WORK INSTRUCTIONS: Set down again exactly the lines of the listing below that fall between the line holding "destruct (for_each _" and the line holding "u.2 = pdf_image_metadata", inclusive.

THE DATA: Begin

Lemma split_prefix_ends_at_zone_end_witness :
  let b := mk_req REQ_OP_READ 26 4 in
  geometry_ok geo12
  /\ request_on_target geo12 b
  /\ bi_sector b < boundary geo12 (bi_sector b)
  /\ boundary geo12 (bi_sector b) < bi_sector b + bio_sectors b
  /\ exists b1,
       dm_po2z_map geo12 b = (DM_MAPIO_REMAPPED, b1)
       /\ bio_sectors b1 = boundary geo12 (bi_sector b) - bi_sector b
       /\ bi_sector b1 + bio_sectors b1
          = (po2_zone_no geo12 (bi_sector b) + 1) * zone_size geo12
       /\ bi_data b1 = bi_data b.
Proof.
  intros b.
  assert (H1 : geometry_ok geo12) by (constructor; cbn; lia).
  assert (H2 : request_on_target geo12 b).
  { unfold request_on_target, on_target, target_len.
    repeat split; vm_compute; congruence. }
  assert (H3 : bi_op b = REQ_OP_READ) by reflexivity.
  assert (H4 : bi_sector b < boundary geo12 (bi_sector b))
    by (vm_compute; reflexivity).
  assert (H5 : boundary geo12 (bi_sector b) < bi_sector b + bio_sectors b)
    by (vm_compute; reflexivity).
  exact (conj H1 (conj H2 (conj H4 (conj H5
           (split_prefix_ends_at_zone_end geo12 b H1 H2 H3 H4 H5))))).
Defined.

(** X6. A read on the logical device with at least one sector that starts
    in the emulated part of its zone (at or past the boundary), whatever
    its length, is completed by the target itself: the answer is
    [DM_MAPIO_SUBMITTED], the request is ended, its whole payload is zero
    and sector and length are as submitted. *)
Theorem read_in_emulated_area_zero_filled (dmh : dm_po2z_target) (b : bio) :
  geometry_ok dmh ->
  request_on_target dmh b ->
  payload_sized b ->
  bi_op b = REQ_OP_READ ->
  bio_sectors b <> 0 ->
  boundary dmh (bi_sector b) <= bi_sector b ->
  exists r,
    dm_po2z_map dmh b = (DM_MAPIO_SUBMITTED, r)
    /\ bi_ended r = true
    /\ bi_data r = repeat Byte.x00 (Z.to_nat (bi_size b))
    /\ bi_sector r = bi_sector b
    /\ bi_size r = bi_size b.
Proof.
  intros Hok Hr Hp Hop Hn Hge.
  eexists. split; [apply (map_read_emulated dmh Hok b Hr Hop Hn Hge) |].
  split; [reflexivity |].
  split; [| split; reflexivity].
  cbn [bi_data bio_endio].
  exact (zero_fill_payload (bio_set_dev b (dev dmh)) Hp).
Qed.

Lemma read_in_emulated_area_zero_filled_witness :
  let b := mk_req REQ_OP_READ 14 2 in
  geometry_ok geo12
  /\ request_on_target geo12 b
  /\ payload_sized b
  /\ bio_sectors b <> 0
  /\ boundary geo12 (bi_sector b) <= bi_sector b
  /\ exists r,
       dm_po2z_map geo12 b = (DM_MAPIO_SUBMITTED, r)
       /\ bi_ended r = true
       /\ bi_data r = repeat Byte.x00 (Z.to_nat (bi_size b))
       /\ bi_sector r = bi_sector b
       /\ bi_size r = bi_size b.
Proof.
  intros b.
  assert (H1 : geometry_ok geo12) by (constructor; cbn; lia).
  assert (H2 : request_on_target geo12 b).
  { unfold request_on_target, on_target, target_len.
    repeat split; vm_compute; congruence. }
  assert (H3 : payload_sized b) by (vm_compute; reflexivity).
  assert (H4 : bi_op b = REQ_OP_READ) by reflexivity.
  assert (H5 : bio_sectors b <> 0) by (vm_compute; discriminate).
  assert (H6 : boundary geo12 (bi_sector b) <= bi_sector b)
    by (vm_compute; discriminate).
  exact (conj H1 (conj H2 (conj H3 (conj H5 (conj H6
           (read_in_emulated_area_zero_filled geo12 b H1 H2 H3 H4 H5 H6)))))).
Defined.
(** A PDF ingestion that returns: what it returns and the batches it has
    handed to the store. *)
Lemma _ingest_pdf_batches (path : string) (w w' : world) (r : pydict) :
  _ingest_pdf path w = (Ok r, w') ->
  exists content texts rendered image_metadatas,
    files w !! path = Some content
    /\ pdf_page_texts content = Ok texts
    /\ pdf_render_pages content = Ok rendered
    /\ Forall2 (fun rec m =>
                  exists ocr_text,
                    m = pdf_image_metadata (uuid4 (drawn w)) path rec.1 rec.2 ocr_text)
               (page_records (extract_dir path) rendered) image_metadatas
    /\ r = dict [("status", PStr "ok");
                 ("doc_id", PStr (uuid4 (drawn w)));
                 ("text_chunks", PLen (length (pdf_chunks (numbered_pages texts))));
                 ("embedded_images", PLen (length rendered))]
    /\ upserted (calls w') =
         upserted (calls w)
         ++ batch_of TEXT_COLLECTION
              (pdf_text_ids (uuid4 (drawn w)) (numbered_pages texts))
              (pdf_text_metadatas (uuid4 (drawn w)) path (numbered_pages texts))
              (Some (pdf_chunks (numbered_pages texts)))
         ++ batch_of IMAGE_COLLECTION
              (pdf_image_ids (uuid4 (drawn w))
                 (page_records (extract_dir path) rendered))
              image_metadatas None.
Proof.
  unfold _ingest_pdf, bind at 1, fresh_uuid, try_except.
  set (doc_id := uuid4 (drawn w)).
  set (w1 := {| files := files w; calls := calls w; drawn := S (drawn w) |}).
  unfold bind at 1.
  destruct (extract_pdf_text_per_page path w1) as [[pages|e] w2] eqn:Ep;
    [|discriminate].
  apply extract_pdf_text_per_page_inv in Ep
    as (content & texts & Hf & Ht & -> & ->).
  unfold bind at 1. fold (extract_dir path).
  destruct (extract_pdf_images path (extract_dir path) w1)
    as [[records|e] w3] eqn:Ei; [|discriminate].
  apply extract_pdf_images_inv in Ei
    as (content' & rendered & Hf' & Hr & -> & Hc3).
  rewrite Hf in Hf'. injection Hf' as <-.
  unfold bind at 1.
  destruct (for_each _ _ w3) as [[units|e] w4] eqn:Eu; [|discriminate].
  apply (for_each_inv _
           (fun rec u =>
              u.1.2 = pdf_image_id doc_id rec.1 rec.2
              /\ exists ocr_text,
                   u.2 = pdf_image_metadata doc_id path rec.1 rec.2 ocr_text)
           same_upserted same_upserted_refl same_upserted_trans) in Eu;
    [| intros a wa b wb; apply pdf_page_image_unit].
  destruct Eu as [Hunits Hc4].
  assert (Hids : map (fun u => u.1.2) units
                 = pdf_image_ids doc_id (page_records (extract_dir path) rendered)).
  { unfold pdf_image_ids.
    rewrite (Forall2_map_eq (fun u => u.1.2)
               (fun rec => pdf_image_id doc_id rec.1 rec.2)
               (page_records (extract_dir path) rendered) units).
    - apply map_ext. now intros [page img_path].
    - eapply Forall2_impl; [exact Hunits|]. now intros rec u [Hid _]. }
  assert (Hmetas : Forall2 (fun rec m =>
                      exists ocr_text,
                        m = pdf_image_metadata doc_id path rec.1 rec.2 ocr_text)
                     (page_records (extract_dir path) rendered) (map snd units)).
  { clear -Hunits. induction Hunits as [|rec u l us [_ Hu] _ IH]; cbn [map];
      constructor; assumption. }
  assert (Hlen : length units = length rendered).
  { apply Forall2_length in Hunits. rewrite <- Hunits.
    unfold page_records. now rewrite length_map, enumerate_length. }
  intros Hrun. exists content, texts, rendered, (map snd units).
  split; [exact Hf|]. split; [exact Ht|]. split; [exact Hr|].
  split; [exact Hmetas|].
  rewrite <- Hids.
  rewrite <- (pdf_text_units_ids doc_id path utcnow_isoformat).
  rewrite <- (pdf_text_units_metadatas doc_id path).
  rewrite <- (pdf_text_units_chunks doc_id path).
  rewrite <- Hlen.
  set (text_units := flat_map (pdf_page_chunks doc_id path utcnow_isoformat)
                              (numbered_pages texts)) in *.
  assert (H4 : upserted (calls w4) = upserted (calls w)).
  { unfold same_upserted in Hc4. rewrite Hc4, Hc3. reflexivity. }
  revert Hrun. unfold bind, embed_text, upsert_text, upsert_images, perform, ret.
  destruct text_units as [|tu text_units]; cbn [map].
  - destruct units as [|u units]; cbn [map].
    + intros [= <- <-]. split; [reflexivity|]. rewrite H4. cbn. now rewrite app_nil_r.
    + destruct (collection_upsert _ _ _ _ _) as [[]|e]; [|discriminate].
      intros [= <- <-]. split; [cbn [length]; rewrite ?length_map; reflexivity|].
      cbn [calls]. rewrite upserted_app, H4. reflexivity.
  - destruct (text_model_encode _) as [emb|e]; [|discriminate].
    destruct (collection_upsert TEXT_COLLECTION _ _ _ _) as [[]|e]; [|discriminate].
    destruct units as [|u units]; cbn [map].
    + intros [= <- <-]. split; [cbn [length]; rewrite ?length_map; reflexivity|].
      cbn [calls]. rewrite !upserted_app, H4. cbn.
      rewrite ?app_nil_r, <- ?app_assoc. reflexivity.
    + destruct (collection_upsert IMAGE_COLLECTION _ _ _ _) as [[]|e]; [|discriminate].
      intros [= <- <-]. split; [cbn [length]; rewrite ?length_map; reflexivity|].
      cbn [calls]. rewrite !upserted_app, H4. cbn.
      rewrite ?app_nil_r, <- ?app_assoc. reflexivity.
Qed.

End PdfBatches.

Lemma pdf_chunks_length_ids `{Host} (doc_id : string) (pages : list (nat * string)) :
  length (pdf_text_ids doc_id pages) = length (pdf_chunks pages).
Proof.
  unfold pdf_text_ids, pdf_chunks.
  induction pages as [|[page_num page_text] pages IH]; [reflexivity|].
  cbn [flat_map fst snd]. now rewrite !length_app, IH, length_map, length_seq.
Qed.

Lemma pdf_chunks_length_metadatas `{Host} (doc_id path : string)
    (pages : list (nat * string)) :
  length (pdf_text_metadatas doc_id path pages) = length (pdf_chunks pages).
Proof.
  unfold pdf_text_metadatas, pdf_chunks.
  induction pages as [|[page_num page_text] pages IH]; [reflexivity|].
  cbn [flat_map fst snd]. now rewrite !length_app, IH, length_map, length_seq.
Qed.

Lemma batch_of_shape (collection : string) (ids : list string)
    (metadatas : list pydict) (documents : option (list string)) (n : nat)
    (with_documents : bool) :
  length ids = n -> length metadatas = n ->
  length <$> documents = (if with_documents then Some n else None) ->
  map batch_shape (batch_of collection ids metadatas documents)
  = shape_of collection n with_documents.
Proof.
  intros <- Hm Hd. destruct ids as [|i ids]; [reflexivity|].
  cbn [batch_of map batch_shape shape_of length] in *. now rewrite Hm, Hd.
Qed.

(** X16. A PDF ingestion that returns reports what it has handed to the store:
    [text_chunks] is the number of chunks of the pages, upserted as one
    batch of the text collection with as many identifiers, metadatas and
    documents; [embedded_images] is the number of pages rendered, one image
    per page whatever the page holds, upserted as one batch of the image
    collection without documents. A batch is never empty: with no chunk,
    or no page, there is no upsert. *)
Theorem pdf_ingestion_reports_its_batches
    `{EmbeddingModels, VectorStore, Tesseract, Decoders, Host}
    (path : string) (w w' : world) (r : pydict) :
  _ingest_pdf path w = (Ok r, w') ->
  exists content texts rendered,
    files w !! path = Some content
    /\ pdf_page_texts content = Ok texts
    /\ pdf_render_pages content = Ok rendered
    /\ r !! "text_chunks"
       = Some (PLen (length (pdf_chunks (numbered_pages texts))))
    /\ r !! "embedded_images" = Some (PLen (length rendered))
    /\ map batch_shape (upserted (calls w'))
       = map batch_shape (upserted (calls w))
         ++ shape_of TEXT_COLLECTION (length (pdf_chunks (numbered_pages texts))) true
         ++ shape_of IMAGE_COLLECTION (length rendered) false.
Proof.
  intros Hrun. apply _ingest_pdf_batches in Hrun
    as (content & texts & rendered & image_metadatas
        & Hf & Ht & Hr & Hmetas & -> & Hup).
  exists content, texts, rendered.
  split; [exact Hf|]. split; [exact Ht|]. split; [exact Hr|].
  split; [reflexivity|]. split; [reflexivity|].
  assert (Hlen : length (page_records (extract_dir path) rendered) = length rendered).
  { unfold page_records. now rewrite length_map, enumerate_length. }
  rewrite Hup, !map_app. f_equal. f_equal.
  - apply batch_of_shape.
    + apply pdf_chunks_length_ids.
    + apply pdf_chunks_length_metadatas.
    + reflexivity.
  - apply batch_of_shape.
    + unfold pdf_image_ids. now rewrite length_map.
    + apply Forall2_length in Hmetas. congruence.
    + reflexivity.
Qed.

THE DATA: End
THE DATA: Begin

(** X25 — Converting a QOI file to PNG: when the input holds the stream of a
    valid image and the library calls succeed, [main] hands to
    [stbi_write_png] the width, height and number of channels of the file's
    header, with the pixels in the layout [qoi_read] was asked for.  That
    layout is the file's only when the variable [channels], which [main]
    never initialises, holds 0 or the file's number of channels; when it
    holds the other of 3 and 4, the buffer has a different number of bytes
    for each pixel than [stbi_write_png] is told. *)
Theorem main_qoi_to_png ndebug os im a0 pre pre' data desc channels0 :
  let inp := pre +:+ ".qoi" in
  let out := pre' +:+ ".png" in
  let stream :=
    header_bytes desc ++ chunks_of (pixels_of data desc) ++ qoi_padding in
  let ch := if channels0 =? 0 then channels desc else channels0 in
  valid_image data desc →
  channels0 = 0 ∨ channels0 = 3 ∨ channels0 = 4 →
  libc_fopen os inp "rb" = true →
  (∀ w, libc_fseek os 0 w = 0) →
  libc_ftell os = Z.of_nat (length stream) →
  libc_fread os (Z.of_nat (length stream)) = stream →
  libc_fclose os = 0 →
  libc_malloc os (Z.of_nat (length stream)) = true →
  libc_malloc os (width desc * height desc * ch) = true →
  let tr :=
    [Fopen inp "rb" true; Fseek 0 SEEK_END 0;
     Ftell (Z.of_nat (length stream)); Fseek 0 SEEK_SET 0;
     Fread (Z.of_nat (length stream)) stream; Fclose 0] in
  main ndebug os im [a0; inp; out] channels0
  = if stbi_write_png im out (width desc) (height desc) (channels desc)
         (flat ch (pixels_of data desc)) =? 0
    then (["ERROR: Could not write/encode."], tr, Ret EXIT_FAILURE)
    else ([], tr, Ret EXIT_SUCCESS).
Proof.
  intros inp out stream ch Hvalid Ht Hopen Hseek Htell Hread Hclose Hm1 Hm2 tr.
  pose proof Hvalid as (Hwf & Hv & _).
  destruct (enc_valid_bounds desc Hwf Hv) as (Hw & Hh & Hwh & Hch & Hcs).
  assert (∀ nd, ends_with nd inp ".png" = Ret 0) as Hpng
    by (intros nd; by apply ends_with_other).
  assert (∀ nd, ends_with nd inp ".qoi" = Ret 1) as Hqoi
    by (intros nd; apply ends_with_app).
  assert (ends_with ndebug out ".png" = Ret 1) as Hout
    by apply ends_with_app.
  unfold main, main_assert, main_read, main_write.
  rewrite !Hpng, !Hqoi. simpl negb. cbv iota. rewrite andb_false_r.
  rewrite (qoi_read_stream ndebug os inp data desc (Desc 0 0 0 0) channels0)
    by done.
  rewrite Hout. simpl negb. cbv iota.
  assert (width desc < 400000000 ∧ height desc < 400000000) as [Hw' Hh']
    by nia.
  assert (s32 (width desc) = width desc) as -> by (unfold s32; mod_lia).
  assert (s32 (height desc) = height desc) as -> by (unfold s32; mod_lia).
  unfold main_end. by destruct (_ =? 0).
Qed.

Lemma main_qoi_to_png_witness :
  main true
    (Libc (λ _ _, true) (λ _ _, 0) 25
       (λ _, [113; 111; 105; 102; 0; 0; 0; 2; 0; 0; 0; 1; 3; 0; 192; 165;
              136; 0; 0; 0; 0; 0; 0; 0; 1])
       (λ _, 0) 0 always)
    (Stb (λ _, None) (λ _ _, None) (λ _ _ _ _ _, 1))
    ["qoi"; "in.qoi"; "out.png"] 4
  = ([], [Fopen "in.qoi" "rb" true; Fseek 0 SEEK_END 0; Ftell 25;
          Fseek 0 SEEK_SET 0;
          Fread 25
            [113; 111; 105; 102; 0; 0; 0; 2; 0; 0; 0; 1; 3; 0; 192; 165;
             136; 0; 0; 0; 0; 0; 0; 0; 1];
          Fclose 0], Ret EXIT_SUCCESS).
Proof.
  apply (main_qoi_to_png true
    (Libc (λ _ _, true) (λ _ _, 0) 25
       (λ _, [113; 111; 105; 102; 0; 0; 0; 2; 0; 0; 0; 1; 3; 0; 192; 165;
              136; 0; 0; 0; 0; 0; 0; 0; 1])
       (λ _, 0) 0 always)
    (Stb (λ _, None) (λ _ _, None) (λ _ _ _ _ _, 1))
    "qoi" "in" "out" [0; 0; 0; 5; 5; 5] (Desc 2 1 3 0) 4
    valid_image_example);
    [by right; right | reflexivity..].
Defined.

THE DATA: End

WRITTEN ANSWER:
  destruct (for_each _ _ w3) as [[units|e] w4] eqn:Eu; [|discriminate].
  apply (for_each_inv _
           (fun rec u =>
              u.1.2 = pdf_image_id doc_id rec.1 rec.2
              /\ exists ocr_text,
                   u.2 = pdf_image_metadata doc_id path rec.1 rec.2 ocr_text)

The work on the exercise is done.